What needs to be done — Using the listing below, set down exactly the lines starting at the line that contains "(** The global" and ending at the line that contains "(** Whether [JSON.stringify]", both included, and no others.

Records to use —
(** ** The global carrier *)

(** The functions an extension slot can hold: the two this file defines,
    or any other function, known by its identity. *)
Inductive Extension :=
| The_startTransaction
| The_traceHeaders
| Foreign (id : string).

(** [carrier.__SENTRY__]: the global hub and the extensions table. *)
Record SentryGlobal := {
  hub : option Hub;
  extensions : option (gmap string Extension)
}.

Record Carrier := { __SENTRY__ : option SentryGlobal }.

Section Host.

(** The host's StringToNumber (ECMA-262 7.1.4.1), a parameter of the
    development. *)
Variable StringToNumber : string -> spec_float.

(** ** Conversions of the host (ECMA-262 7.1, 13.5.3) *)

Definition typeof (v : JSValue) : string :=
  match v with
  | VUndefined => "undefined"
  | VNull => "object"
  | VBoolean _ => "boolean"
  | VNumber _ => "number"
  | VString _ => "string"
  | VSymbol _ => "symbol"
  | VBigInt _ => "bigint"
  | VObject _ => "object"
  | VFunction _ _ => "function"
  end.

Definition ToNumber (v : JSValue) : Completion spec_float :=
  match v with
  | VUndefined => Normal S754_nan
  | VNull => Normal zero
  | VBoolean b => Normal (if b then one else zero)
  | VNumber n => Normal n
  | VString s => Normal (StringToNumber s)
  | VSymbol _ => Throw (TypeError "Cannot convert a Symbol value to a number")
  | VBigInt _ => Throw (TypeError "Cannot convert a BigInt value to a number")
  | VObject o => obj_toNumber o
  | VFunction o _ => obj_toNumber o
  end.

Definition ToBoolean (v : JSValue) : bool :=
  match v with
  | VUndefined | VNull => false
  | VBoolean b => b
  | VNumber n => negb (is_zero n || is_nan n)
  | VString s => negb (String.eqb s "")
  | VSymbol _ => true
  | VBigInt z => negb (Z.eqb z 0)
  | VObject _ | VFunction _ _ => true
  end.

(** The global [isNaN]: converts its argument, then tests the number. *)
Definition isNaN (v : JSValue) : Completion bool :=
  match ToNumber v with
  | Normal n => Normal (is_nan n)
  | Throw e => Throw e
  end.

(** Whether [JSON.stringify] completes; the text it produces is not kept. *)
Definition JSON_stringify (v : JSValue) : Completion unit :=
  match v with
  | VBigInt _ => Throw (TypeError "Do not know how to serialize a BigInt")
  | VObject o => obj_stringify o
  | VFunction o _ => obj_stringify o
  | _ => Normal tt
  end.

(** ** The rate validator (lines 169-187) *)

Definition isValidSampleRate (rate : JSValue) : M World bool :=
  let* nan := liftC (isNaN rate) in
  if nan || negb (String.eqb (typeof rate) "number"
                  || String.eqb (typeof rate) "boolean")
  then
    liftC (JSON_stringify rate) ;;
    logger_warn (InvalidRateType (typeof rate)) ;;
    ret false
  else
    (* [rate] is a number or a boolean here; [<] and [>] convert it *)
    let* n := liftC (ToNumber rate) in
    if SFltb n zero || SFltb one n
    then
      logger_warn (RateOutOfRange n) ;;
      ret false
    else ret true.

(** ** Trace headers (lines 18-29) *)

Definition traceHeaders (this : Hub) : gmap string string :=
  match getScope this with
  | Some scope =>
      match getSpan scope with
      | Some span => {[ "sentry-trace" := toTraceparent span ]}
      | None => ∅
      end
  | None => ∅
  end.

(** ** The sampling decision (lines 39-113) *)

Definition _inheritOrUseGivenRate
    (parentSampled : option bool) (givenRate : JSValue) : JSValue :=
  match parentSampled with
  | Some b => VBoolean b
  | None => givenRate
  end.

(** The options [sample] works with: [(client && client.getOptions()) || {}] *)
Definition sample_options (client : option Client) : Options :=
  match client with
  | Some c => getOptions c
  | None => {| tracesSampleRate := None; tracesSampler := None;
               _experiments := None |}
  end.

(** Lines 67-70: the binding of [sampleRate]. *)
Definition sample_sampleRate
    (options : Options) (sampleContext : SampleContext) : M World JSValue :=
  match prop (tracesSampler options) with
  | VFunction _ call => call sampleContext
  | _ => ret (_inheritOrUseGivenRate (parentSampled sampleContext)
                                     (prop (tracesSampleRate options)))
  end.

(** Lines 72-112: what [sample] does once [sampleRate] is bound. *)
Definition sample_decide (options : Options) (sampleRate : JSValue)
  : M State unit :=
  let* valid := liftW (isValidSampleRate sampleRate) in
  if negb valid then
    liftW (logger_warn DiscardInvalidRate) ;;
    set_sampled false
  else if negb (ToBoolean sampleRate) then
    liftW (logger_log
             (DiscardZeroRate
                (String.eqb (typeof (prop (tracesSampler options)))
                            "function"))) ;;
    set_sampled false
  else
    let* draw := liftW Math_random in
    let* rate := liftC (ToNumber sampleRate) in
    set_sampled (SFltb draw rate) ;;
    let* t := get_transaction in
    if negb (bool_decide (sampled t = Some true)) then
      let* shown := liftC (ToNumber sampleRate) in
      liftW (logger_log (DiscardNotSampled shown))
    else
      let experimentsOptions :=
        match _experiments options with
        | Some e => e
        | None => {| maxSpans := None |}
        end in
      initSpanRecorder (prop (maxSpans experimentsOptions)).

--

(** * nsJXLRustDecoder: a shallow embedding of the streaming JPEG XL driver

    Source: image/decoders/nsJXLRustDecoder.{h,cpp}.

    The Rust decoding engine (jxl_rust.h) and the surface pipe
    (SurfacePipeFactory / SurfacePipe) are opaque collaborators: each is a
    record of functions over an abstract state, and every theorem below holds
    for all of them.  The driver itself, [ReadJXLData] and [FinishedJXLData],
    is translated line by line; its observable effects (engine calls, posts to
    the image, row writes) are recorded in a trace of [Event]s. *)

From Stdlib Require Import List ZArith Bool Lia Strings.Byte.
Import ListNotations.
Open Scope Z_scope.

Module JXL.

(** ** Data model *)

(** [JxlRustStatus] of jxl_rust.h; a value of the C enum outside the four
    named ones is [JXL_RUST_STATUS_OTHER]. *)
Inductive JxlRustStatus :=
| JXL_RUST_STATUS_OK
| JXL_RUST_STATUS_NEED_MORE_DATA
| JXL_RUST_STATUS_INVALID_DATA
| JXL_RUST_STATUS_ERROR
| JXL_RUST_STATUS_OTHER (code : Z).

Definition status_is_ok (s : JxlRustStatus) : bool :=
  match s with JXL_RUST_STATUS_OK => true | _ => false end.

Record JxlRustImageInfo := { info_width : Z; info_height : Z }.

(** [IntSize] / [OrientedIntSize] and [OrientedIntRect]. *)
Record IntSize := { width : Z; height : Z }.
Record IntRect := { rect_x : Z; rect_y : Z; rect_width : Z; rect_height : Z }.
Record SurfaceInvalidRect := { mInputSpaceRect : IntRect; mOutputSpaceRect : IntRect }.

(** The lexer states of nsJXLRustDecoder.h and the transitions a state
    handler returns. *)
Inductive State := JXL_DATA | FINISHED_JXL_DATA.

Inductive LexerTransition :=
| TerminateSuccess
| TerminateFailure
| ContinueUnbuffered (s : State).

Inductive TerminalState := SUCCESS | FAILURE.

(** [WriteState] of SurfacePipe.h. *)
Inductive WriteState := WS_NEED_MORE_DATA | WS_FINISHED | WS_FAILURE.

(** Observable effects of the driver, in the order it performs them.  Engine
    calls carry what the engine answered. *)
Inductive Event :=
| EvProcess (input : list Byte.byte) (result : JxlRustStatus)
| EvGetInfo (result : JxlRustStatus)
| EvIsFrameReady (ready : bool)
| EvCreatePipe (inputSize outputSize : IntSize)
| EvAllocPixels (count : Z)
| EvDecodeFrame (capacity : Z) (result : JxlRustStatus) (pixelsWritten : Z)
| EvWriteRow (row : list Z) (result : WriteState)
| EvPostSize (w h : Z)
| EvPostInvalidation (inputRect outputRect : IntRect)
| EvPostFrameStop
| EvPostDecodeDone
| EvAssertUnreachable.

Your solution —
(** The global [isNaN]: converts its argument, then tests the number. *)
Definition isNaN (v : JSValue) : Completion bool :=
  match ToNumber v with
  | Normal n => Normal (is_nan n)
  | Throw e => Throw e
  end.

(** Whether [JSON.stringify] completes; the text it produces is not kept. *)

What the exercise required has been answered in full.